QPCR analysis of key genes
Among keratin and keratin associated proteins, keratin associated protein 3-1 ranked first in cluster 11 and the expression level was 80824 at the growth stage and 23856 at rest stage. The expression of keratin associated protein 3-1 in cashmere for 12 months ware confirmed by quantitative PCR (Fig. 6 A). The results showed that KAP 3-1 was expressed in the skin at different stages of a year, but the expression of KAP 3-1 was significantly different (P<0.05) and fluctuated periodically in 12 months. The expression level of three months in August, September and October was significantly higher than that in other months (P < 0.05). Combined with previous studies, the expression quantity was verified by dividing different periods (Fig. 6 B).
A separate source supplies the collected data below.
Lemma range_mode_single_position_witness :
  getPolygonCurrentValue 3600000
    (state_with (range_at None 2 2)
       [reading "a" 4; reading "b" 6; reading "c" 9; reading "d" 1])
    "polygon_1" = Normal (Some (Fin (Qc_of_Z 9))).
Proof.
  apply (range_mode_single_position 3600000 _ "polygon_1"
           [reading "a" 4; reading "b" 6; reading "c" 9; reading "d" 1]
           2%nat (reading "c" 9)).
  - apply lookup_singleton_eq.
  - done.
  - done.
  - done.
Defined.

(** X8.  Range mode clamps the selected range to the series: the result for
    [start, end] is the result for [max(0, start), min(end, length - 1)]; and
    on a non-empty series the result is absent exactly when the end lies
    before the start or before position 0, or the start lies beyond the last
    position. *)
Theorem range_mode_clamped_to_series :
  ∀ (tz : Z) (st : DashboardState) (id : string) (data : list WeatherData) (s e : Z),
    weatherData st !! id = Some data → data ≠ [] →
    mode (timeline st) = range → selectedRange (timeline st) = (s, e) →
    getPolygonCurrentValue tz
      (setSelectedRange (Z.max 0 s, Z.min e (Z.of_nat (length data) - 1)) st) id =
      getPolygonCurrentValue tz st id ∧
    (getPolygonCurrentValue tz st id = Normal None ↔
     e < Z.max 0 s ∨ Z.of_nat (length data) ≤ s).
Proof.
  intros tz st id data s e Hdata Hne Hmode Hrange. split.
  - rewrite (getPolygonCurrentValue_range tz st id data s e) by done.
    rewrite (getPolygonCurrentValue_range tz _ id data
               (Z.max 0 s) (Z.min e (Z.of_nat (length data) - 1))) by done.
    by rewrite slice_clamp.
  - rewrite (getPolygonCurrentValue_range tz st id data s e) by done.
    destruct (slice s e data) as [|x l] eqn:Hslice.
    + apply slice_nil_iff in Hslice. split; [intros _|done].
      destruct Hslice as [?|?]; [by left|right].
      assert (0 < Z.of_nat (length data)) by (destruct data; [done|simpl; lia]). lia.
    + split; [done|]. intros Hout.
      assert (slice s e data = []) as Hnil by (apply slice_nil_iff; lia). congruence.
Qed.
It was found that the expression of KAP3-1 gene in growth phase was significantly higher than that in rest or regression phase. Subsequently, To verify the stability of gene expression. We examined the expression of two other genes KAP 8-1 and KAP 24-1 in cashmere goat skin at several stages by fluorescence quantitative analysis (Fig. 7). The relative expression of KRTAP 8-1(Fig. 7A) and KRTAP 24-1(Fig. 7B) genes in Inner Mongolia cashmere goats' skin showed periodic variation, which was consistent with the hair follicle development cycle. It is indicated that KRTAP 8-1 and KRTAP 24-1 genes played a positive role in controlling cashmere wool growth and closely related to the regulation of villi growth and cycle transformation.